Hard question, but an interesting one.
There is no simple answer, but here are my thoughts:
Between you and your partner, there’s a space. This is the space where your relationship lives. When we are not aware of that space, we pollute it. We pollute it by being distracted, by not listening, by being defensive, blowing up or shutting down. There are thousands of different ways to pollute the space between you and a loved one.
When we are paying attention to the space between us and our partner, we are able to consciously clean up the pollution and make it sacred space. We do that through being fully present, listening deeply, staying calm and expressing curiosity rather than judgement about our differences.
Being responsible in a relationship
In an intimate relationship, both parties are 100% responsible for taking care of the relational space. That’s 100% each, not 50%-50%. The 50%-50% approach is a divorce formula that has people keeping score and practicing tit-for-tat. Healthy marriage requires 100%-100% consciousness and effort from two people.
For a moment, imagine you and your partner as magnets. When you approach a tense, pollution-filled space, you know instantly that it’s dangerous and uncomfortable and you don’t want to be there. You move apart like the same poles of two magnets repelling one another. But when the space is sacred and loving, you stick together like opposite magnetic poles. Your relationship becomes a place you both want to be.
What’s more, your children, or future children, live in the space between you. The space between two parents is the playground of the child. When it’s safe and sacred, children grow and thrive. When it’s dangerous and polluted, they develop complicated psychological patterns to survive. They learn to shut down or to tantrum to get their needs met.
Recently, I was asked to comment on the question,
“Should people stay married for the sake of the children?”
My answer, “People should create good, solid, healthy marriages for the sake of the children.”
Nobody would contest the fact that staying married is hard. Research shows, however, that there are many benefits of long term commitment for both the marital partners and for their offspring.
Karl Pillemer, A Cornell University gerontologist who did an intensive survey of 700 elderly people for his book 30 Lessons for Loving found, “Everybody–100%–said at one point that the long marriage was the best thing in their lives. But all of them also said that marriage is hard or that it’s really, really hard.” So why do it?
Over the years, there have been many studies that suggest that married people have better health, wealth, sexual lives and happiness than their single counterparts. Married women have more robust finances than single women. Long term commitment saves us from wasting time and effort on constantly hunting out new partners and from the time and effort it takes to recover from the pain and betrayal of breakups and divorces.
And staying married also has advantages and benefits for the children. Most sociologists and therapists agree that children from “intact marriages” do better on most fronts than kids from divorced families. This has proven true over and over in studies and seems to only NOT hold up if the marriage is considered very high-conflict. Clearly not every marriage should be saved and if a spouse is in physical danger, he or she must leave.
Research indicated that in the long run, children of divorced parents are at a higher risk of facing financial difficulties, low education, being unhealthy, and suffering from mental illnesses. They are even greater chances that they may get divorced themselves in the future. So, overall, children of divorced parents are likely to face many more obstacles than those whose parents stay married.

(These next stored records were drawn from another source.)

(** The loop of [FastCrc32] over whole chunks of 16 bytes, then the bytes
    that are left one at a time; [chunks] bounds the turns. *)
Fixpoint FastCrc32_chunks (chunks : nat) (state : Z) (input : list Z) : Z :=
  match chunks with
  | O => LightCrc32_fold state input
  | S chunks =>
      let chunkSize := 16 in
      if chunkSize <? len input then
        let number := Z.lxor state (le_value (take 4 input)) in
        let bytes := [number mod 256; Z.shiftr number 8 mod 256;
                      Z.shiftr number 16 mod 256; Z.shiftr number 24 mod 256] in
        let state :=
          foldl (λ state '(i, byte),
                   Z.lxor state (nth (Z.to_nat byte) (nth (15 - i) lookupTables []) 0))
                0 (zip (seq 0 16) (bytes ++ drop 4 (take 16 input))) in
        FastCrc32_chunks chunks state (drop 16 input)
      else LightCrc32_fold state input
  end.

Definition FastCrc32_fold (state : Z) (input : list Z) : Z :=
  FastCrc32_chunks (length input) state input.

Definition FastCrc32 : ChecksumTrait :=
  {| cs_state := Z; cs_init := 0xffffffff; cs_fold := FastCrc32_fold;
     cs_digest := λ state, Z.lxor state 0xffffffff |}.

Definition DefaultDecompressionSettings : DecompressionSettings :=
  {| maxOutputBufferSize := 100000;
     minOutputBufferSize := minOutputBufferSize MinDecompressionSettings;
     inputBufferSize := 100000;
     Checksum := FastCrc32;
     verifyChecksum := true |}.

Definition codeCodingReorder : list Z :=
  [16; 17; 18; 0; 8; 7; 9; 6; 10; 5; 11; 4; 12; 3; 13; 2; 14; 1; 15].

(** ** The pull source *)

(** What [readMore(batch)] did: it wrote [bytes] at the start of the batch and
    returned their number, or it threw. *)
Inductive pulled (Src : Type) :=
  | Pulled (bytes : list Z) (next : Src)
  | Thrown (e : callback_error).
Arguments Pulled {Src} bytes next.
Arguments Thrown {Src} e.

(** [std::function<int(std::span<uint8_t> batch)>]: the state captured by the
    callable and what a call with a batch of [capacity] bytes does. *)
Class PullSource (Src : Type) := readMore : Src → Z → pulled Src.

(** ** ByteInput *)

Module ByteInput.

Record t (Src : Type) := mk {
  buffer : list Z;
  source : Src;
  position : Z;
  filled : Z
}.
Arguments mk {Src}.
Arguments buffer {Src}.
Arguments source {Src}.
Arguments position {Src}.
Arguments filled {Src}.

Section WithSource.
Context {Src : Type} `{!PullSource Src}.

Definition make (S : DecompressionSettings) (src : Src) : t Src :=
  mk (replicate (Z.to_nat (inputBufferSize S + 4)) 0) src 0 0.

Definition refillSome (bi : t Src) : result (Z * t Src) :=
  do bi <- (if position bi >? len (buffer bi) / 2 then
              let filled' := filled bi - position bi in
              do buffer' <- memmove (buffer bi) 0 (position bi) filled' in
              OK (mk buffer' (source bi) 0 filled')
            else OK bi) in
  match readMore (source bi) (len (buffer bi) - filled bi) with
  | Thrown e => Throw (Callback_exception e)
  | Pulled bytes next =>
      do buffer' <- blit (buffer bi) (filled bi) bytes in
      let added := len bytes in
      OK (added, mk buffer' next (position bi) (filled bi + added))
  end.

(** The [while] of [ensureSize]; every turn either throws or shrinks
    [position + bytes - filled], so that many turns are enough. *)
Fixpoint ensureSize_loop (fuel : nat) (bytes : Z) (bi : t Src) : result (t Src) :=
  if position bi + bytes >? filled bi then
    match fuel with
    | O => Throw Does_not_terminate
    | S fuel =>
        do '(added, bi) <- refillSome bi in
        if added =? 0 then Throw Unexpected_end_of_stream
        else ensureSize_loop fuel bytes bi
    end
  else OK bi.

Definition ensureSize (bytes : Z) (bi : t Src) : result (t Src) :=
  ensureSize_loop (Z.to_nat (position bi + bytes - filled bi)) bytes bi.

Definition getRange (size : Z) (bi : t Src) : result (list Z * t Src) :=
  do bi <- (if position bi + size >=? filled bi
            then do '(_, bi) <- refillSome bi in OK bi
            else OK bi) in
  let start := position bi in
  let available := Z.min size (filled bi - start) in
  if (0 <=? start) && (0 <=? available) && (start + available <=? len (buffer bi))
  then OK (seg start (start + available) (buffer bi),
           mk (buffer bi) (source bi) (position bi + available) (filled bi))
  else Throw Undefined_behaviour.

(** [getInteger<IntType>(bytes)], for [bytes] no more than the width of
    [IntType]. *)
Definition getInteger (bytes : Z) (bi : t Src) : result (Z * t Src) :=
  do bi <- ensureSize bytes bi in
  if (0 <=? position bi) && (0 <=? bytes)
  then OK (le_value (seg (position bi) (position bi + bytes) (buffer bi)),
           mk (buffer bi) (source bi) (position bi + bytes) (filled bi))
  else Throw Undefined_behaviour.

Not giving up too soon has its own benefits
So, there are some good reasons to work at cleaning up the relational space and not throwing in the towel too soon. First and foremost, partners in the relationship need to feel physically and emotionally safe. Safety comes when you eliminate criticism, defensiveness, contempt and refusing to address issues from your interactions with one another. Intimacy requires vulnerability and nobody will risk it until they know their partner is a safe harbor.
Other practices which lead to more sacred relationship space include figuring out what specifically makes your partner feel loved and offering those loving behaviors often. Finding or developing common interests and activities is important as well as carving out the time to enjoy them together. Have sex. A 2015 study found that sex once a week was optimal for maximizing marital happiness and connection.
Making a marriage last
Experts also advocate some attitude changes to make marriage last. One suggestion is to let go of the idea of finding your soulmate. There are a lot of people you could be happily married to. I hope you’re beginning to see why it might be good to craft the ideal marriage rather than go on the hunt for the perfect partner. Also most long-married couples say that they really want to stay married and they don’t think or talk about divorce as an option.
So, should you stay married for the sake of your child? Generally, I think yes.
As long as there is no immediate physical danger and you are able to commit to cleaning up and making sacred your relational space, you and your children will most probably benefit from a long and stable marriage.